Copy word for word, please, the lines of the entries below running from the one containing "bg_inode_table : Z;" to the one containing "#[export] Instance block_group_descriptor_eq_dec", both ends included.

[Stored data entries]
⁂

Definition superblock_of_vals (vs : list Z) : superblock :=
  {|
    s_inodes_count := vs !!! 0%nat; s_blocks_count := vs !!! 1%nat;
    s_r_blocks_count := vs !!! 2%nat; s_free_blocks_count := vs !!! 3%nat;
    s_free_inodes_count := vs !!! 4%nat; s_first_data_block := vs !!! 5%nat;
    s_log_block_size := vs !!! 6%nat; s_log_frag_size := vs !!! 7%nat;
    s_blocks_per_group := vs !!! 8%nat; s_frags_per_group := vs !!! 9%nat;
    s_inodes_per_group := vs !!! 10%nat; s_mtime := vs !!! 11%nat; s_wtime := vs !!! 12%nat;
    s_mnt_count := vs !!! 13%nat; s_max_mnt_count := vs !!! 14%nat; s_magic := vs !!! 15%nat;
    s_state := vs !!! 16%nat; s_errors := vs !!! 17%nat; s_minor_rev_level := vs !!! 18%nat;
    s_lastcheck := vs !!! 19%nat; s_checkinterval := vs !!! 20%nat; s_creator_os := vs !!! 21%nat;
    s_rev_level := vs !!! 22%nat; s_def_resuid := vs !!! 23%nat; s_def_resgid := vs !!! 24%nat;
    s_first_ino := vs !!! 25%nat; s_inode_size := vs !!! 26%nat; s_block_group_nr := vs !!! 27%nat;
    s_feature_compat := vs !!! 28%nat; s_feature_incompat := vs !!! 29%nat;
    s_feature_ro_compat := vs !!! 30%nat; s_uuid := take 16 (drop 31 vs);
    s_volume_name := take 16 (drop 47 vs); s_last_mounted := take 64 (drop 63 vs);
    s_algo_bitmap := vs !!! 127%nat; s_prealloc_blocks := vs !!! 128%nat;
    s_prealloc_dir_blocks := vs !!! 129%nat; alignment1 := take 2 (drop 130 vs);
    s_journal_uuid := take 16 (drop 132 vs); s_journal_inum := vs !!! 148%nat;
    s_journal_dev := vs !!! 149%nat; s_last_orphan := vs !!! 150%nat;
    s_hash_seed := take 4 (drop 151 vs); s_def_hash_version := vs !!! 155%nat;
    alignment2 := take 3 (drop 156 vs); s_default_mount_options := vs !!! 159%nat;
    s_first_meta_bg := vs !!! 160%nat
  |}.

Definition superblock_shape (r : superblock) : Prop :=
  length (s_uuid r) = 16%nat /\ length (s_volume_name r) = 16%nat /\
  length (s_last_mounted r) = 64%nat /\ length (alignment1 r) = 2%nat /\
  length (s_journal_uuid r) = 16%nat /\ length (s_hash_seed r) = 4%nat /\
  length (alignment2 r) = 3%nat.

#[export] Instance superblock_struct : CStruct superblock := {|
  cs_widths := superblock_widths; cs_vals := superblock_vals;
  cs_of_vals := superblock_of_vals; cs_shape := superblock_shape |}.

#[export] Instance superblock_laws : CStructLaws superblock.
Proof. solve_struct_laws. Qed.

Definition set_s_free_blocks_count (v : Z) (r : superblock) : superblock :=
  match r with mk_superblock
      f1 f2 f3 _ f5 f6 f7 f8 f9 f10 f11 f12 f13 f14 f15 f16 f17 f18 f19 f20 f21 f22 f23 f24 f25
      f26 f27 f28 f29 f30 f31 f32 f33 f34 f35 f36 f37 f38 f39 f40 f41 f42 f43 f44 f45 f46 f47 =>
    mk_superblock
      f1 f2 f3 v f5 f6 f7 f8 f9 f10 f11 f12 f13 f14 f15 f16 f17 f18 f19 f20 f21 f22 f23 f24 f25
      f26 f27 f28 f29 f30 f31 f32 f33 f34 f35 f36 f37 f38 f39 f40 f41 f42 f43 f44 f45 f46 f47
  end.

Definition set_s_free_inodes_count (v : Z) (r : superblock) : superblock :=
  match r with mk_superblock
      f1 f2 f3 f4 _ f6 f7 f8 f9 f10 f11 f12 f13 f14 f15 f16 f17 f18 f19 f20 f21 f22 f23 f24 f25
      f26 f27 f28 f29 f30 f31 f32 f33 f34 f35 f36 f37 f38 f39 f40 f41 f42 f43 f44 f45 f46 f47 =>
    mk_superblock
      f1 f2 f3 f4 v f6 f7 f8 f9 f10 f11 f12 f13 f14 f15 f16 f17 f18 f19 f20 f21 f22 f23 f24 f25
      f26 f27 f28 f29 f30 f31 f32 f33 f34 f35 f36 f37 f38 f39 f40 f41 f42 f43 f44 f45 f46 f47
  end.

Definition set_s_mtime (v : Z) (r : superblock) : superblock :=
  match r with mk_superblock
      f1 f2 f3 f4 f5 f6 f7 f8 f9 f10 f11 _ f13 f14 f15 f16 f17 f18 f19 f20 f21 f22 f23 f24 f25
      f26 f27 f28 f29 f30 f31 f32 f33 f34 f35 f36 f37 f38 f39 f40 f41 f42 f43 f44 f45 f46 f47 =>
    mk_superblock
      f1 f2 f3 f4 f5 f6 f7 f8 f9 f10 f11 v f13 f14 f15 f16 f17 f18 f19 f20 f21 f22 f23 f24 f25
      f26 f27 f28 f29 f30 f31 f32 f33 f34 f35 f36 f37 f38 f39 f40 f41 f42 f43 f44 f45 f46 f47
  end.

Definition set_s_mnt_count (v : Z) (r : superblock) : superblock :=
  match r with mk_superblock
      f1 f2 f3 f4 f5 f6 f7 f8 f9 f10 f11 f12 f13 _ f15 f16 f17 f18 f19 f20 f21 f22 f23 f24 f25
      f26 f27 f28 f29 f30 f31 f32 f33 f34 f35 f36 f37 f38 f39 f40 f41 f42 f43 f44 f45 f46 f47 =>
    mk_superblock
      f1 f2 f3 f4 f5 f6 f7 f8 f9 f10 f11 f12 f13 v f15 f16 f17 f18 f19 f20 f21 f22 f23 f24 f25
      f26 f27 f28 f29 f30 f31 f32 f33 f34 f35 f36 f37 f38 f39 f40 f41 f42 f43 f44 f45 f46 f47
  end.

Definition set_s_state (v : Z) (r : superblock) : superblock :=
  match r with mk_superblock
      f1 f2 f3 f4 f5 f6 f7 f8 f9 f10 f11 f12 f13 f14 f15 f16 _ f18 f19 f20 f21 f22 f23 f24 f25
      f26 f27 f28 f29 f30 f31 f32 f33 f34 f35 f36 f37 f38 f39 f40 f41 f42 f43 f44 f45 f46 f47 =>
    mk_superblock
      f1 f2 f3 f4 f5 f6 f7 f8 f9 f10 f11 f12 f13 f14 f15 f16 v f18 f19 f20 f21 f22 f23 f24 f25
      f26 f27 f28 f29 f30 f31 f32 f33 f34 f35 f36 f37 f38 f39 f40 f41 f42 f43 f44 f45 f46 f47
  end.

Definition set_s_block_group_nr (v : Z) (r : superblock) : superblock :=
  match r with mk_superblock
      f1 f2 f3 f4 f5 f6 f7 f8 f9 f10 f11 f12 f13 f14 f15 f16 f17 f18 f19 f20 f21 f22 f23 f24 f25
      f26 f27 _ f29 f30 f31 f32 f33 f34 f35 f36 f37 f38 f39 f40 f41 f42 f43 f44 f45 f46 f47 =>
    mk_superblock
      f1 f2 f3 f4 f5 f6 f7 f8 f9 f10 f11 f12 f13 f14 f15 f16 f17 f18 f19 f20 f21 f22 f23 f24 f25
      f26 f27 v f29 f30 f31 f32 f33 f34 f35 f36 f37 f38 f39 f40 f41 f42 f43 f44 f45 f46 f47
  end.

(** ** [struct block_group_descriptor] *)
Record block_group_descriptor : Type := mk_bg {
  bg_block_bitmap : Z;  (** uint32_t *)
  bg_inode_bitmap : Z;  (** uint32_t *)
  bg_inode_table : Z;  (** uint32_t *)
  bg_free_blocks_count : Z;  (** uint16_t *)
  bg_free_inodes_count : Z;  (** uint16_t *)
  bg_used_dirs_count : Z;  (** uint16_t *)
  bg_pad : Z;  (** uint16_t *)
  bg_reserved : list Z  (** uint8_t[12] *)
}.

#[export] Instance block_group_descriptor_eq_dec : EqDecision block_group_descriptor.
Proof. solve_decision. Defined.

Definition block_group_descriptor_widths : list nat :=
  ([4; 4; 4; 2; 2; 2; 2] ++ replicate 12 1)%nat.

Definition block_group_descriptor_vals (r : block_group_descriptor) : list Z :=
  [bg_block_bitmap r; bg_inode_bitmap r; bg_inode_table r; bg_free_blocks_count r;
  bg_free_inodes_count r; bg_used_dirs_count r; bg_pad r] ++ bg_reserved r.

Definition block_group_descriptor_of_vals (vs : list Z) : block_group_descriptor :=
  {|
    bg_block_bitmap := vs !!! 0%nat; bg_inode_bitmap := vs !!! 1%nat;
    bg_inode_table := vs !!! 2%nat; bg_free_blocks_count := vs !!! 3%nat;
    bg_free_inodes_count := vs !!! 4%nat; bg_used_dirs_count := vs !!! 5%nat;
    bg_pad := vs !!! 6%nat; bg_reserved := take 12 (drop 7 vs)
  |}.

Definition block_group_descriptor_shape (r : block_group_descriptor) : Prop :=
  length (bg_reserved r) = 12%nat.

#[export] Instance block_group_descriptor_struct : CStruct block_group_descriptor := {|
  cs_widths := block_group_descriptor_widths; cs_vals := block_group_descriptor_vals;
  cs_of_vals := block_group_descriptor_of_vals; cs_shape := block_group_descriptor_shape |}.

#[export] Instance block_group_descriptor_laws : CStructLaws block_group_descriptor.
Proof. solve_struct_laws. Qed.

Definition set_bg_free_blocks_count (v : Z) (r : block_group_descriptor) : block_group_descriptor :=
  match r with mk_bg
      f1 f2 f3 _ f5 f6 f7 f8 =>
    mk_bg
      f1 f2 f3 v f5 f6 f7 f8
  end.

Definition set_bg_free_inodes_count (v : Z) (r : block_group_descriptor) : block_group_descriptor :=
  match r with mk_bg
      f1 f2 f3 f4 _ f6 f7 f8 =>
    mk_bg
      f1 f2 f3 f4 v f6 f7 f8
  end.

Definition set_bg_used_dirs_count (v : Z) (r : block_group_descriptor) : block_group_descriptor :=
  match r with mk_bg
      f1 f2 f3 f4 f5 _ f7 f8 =>
    mk_bg
      f1 f2 f3 f4 f5 v f7 f8
  end.

(** ** [struct inode] *)
Record inode : Type := mk_inode {
  i_mode : Z;  (** uint16_t *)
  i_uid : Z;  (** uint16_t *)
  i_size : Z;  (** uint32_t *)
  i_atime : Z;  (** uint32_t *)
  i_ctime : Z;  (** uint32_t *)
  i_mtime : Z;  (** uint32_t *)
  i_dtime : Z;  (** uint32_t *)
  i_gid : Z;  (** uint16_t *)
  i_links_count : Z;  (** uint16_t *)
  i_blocks : Z;  (** uint32_t *)
  i_flags : Z;  (** uint32_t *)
  i_osd1 : Z;  (** uint32_t *)
  i_block : list Z;  (** uint32_t[15] *)
  i_generation : Z;  (** uint32_t *)
  i_file_acl : Z;  (** uint32_t *)
  i_dir_acl : Z;  (** uint32_t *)
  i_faddr : Z;  (** uint32_t *)
  i_osd2 : list Z  (** uint8_t[12] *)
}.

#[export] Instance inode_eq_dec : EqDecision inode.
Proof. solve_decision. Defined.

Definition inode_widths : list nat :=
  ([2; 2; 4; 4; 4; 4; 4; 2; 2; 4; 4; 4] ++ replicate 15 4 ++ [4; 4; 4; 4] ++ replicate 12
  1)%nat.

Definition inode_vals (r : inode) : list Z :=
  [i_mode r; i_uid r; i_size r; i_atime r; i_ctime r; i_mtime r; i_dtime r; i_gid r;
  i_links_count r; i_blocks r; i_flags r; i_osd1 r] ++ i_block r ++ [i_generation r; i_file_acl r;
  i_dir_acl r; i_faddr r] ++ i_osd2 r.

Definition inode_of_vals (vs : list Z) : inode :=
  {|
    i_mode := vs !!! 0%nat; i_uid := vs !!! 1%nat; i_size := vs !!! 2%nat; i_atime := vs !!! 3%nat;
    i_ctime := vs !!! 4%nat; i_mtime := vs !!! 5%nat; i_dtime := vs !!! 6%nat;
    i_gid := vs !!! 7%nat; i_links_count := vs !!! 8%nat; i_blocks := vs !!! 9%nat;
    i_flags := vs !!! 10%nat; i_osd1 := vs !!! 11%nat; i_block := take 15 (drop 12 vs);
    i_generation := vs !!! 27%nat; i_file_acl := vs !!! 28%nat; i_dir_acl := vs !!! 29%nat;
    i_faddr := vs !!! 30%nat; i_osd2 := take 12 (drop 31 vs)
  |}.

Definition inode_shape (r : inode) : Prop :=
  length (i_block r) = 15%nat /\ length (i_osd2 r) = 12%nat.

#[export] Instance inode_struct : CStruct inode := {|
  cs_widths := inode_widths; cs_vals := inode_vals;
  cs_of_vals := inode_of_vals; cs_shape := inode_shape |}.

#[export] Instance inode_laws : CStructLaws inode.
Proof. solve_struct_laws. Qed.

Definition set_i_size (v : Z) (r : inode) : inode :=
  match r with mk_inode
      f1 f2 _ f4 f5 f6 f7 f8 f9 f10 f11 f12 f13 f14 f15 f16 f17 f18 =>
    mk_inode
      f1 f2 v f4 f5 f6 f7 f8 f9 f10 f11 f12 f13 f14 f15 f16 f17 f18
  end.

Definition set_i_atime (v : Z) (r : inode) : inode :=
  match r with mk_inode
      f1 f2 f3 _ f5 f6 f7 f8 f9 f10 f11 f12 f13 f14 f15 f16 f17 f18 =>
    mk_inode
      f1 f2 f3 v f5 f6 f7 f8 f9 f10 f11 f12 f13 f14 f15 f16 f17 f18
  end.

Definition set_i_mtime (v : Z) (r : inode) : inode :=
  match r with mk_inode
      f1 f2 f3 f4 f5 _ f7 f8 f9 f10 f11 f12 f13 f14 f15 f16 f17 f18 =>
    mk_inode
      f1 f2 f3 f4 f5 v f7 f8 f9 f10 f11 f12 f13 f14 f15 f16 f17 f18
  end.

Definition set_i_blocks (v : Z) (r : inode) : inode :=
  match r with mk_inode
      f1 f2 f3 f4 f5 f6 f7 f8 f9 _ f11 f12 f13 f14 f15 f16 f17 f18 =>
    mk_inode
      f1 f2 f3 f4 f5 f6 f7 f8 f9 v f11 f12 f13 f14 f15 f16 f17 f18
  end.

Definition set_i_block (v : list Z) (r : inode) : inode :=
  match r with mk_inode
      f1 f2 f3 f4 f5 f6 f7 f8 f9 f10 f11 f12 _ f14 f15 f16 f17 f18 =>
    mk_inode
      f1 f2 f3 f4 f5 f6 f7 f8 f9 f10 f11 f12 v f14 f15 f16 f17 f18
  end.

(** ** [struct ext2_dir_header]: its natural alignment leaves no padding *)
Record ext2_dir_header : Type := mk_dir_header {
  dh_inode : Z;  (** uint32_t *)
  dh_rec_len : Z;  (** uint16_t *)
  dh_name_len : Z;  (** uint8_t *)
  dh_file_type : Z  (** uint8_t *)
}.

#[export] Instance ext2_dir_header_eq_dec : EqDecision ext2_dir_header.
Proof. solve_decision. Defined.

⁂

Written reply =
  bg_inode_table : Z;  (** uint32_t *)
  bg_free_blocks_count : Z;  (** uint16_t *)
  bg_free_inodes_count : Z;  (** uint16_t *)
  bg_used_dirs_count : Z;  (** uint16_t *)
  bg_pad : Z;  (** uint16_t *)
  bg_reserved : list Z  (** uint8_t[12] *)
}.

#[export] Instance block_group_descriptor_eq_dec : EqDecision block_group_descriptor.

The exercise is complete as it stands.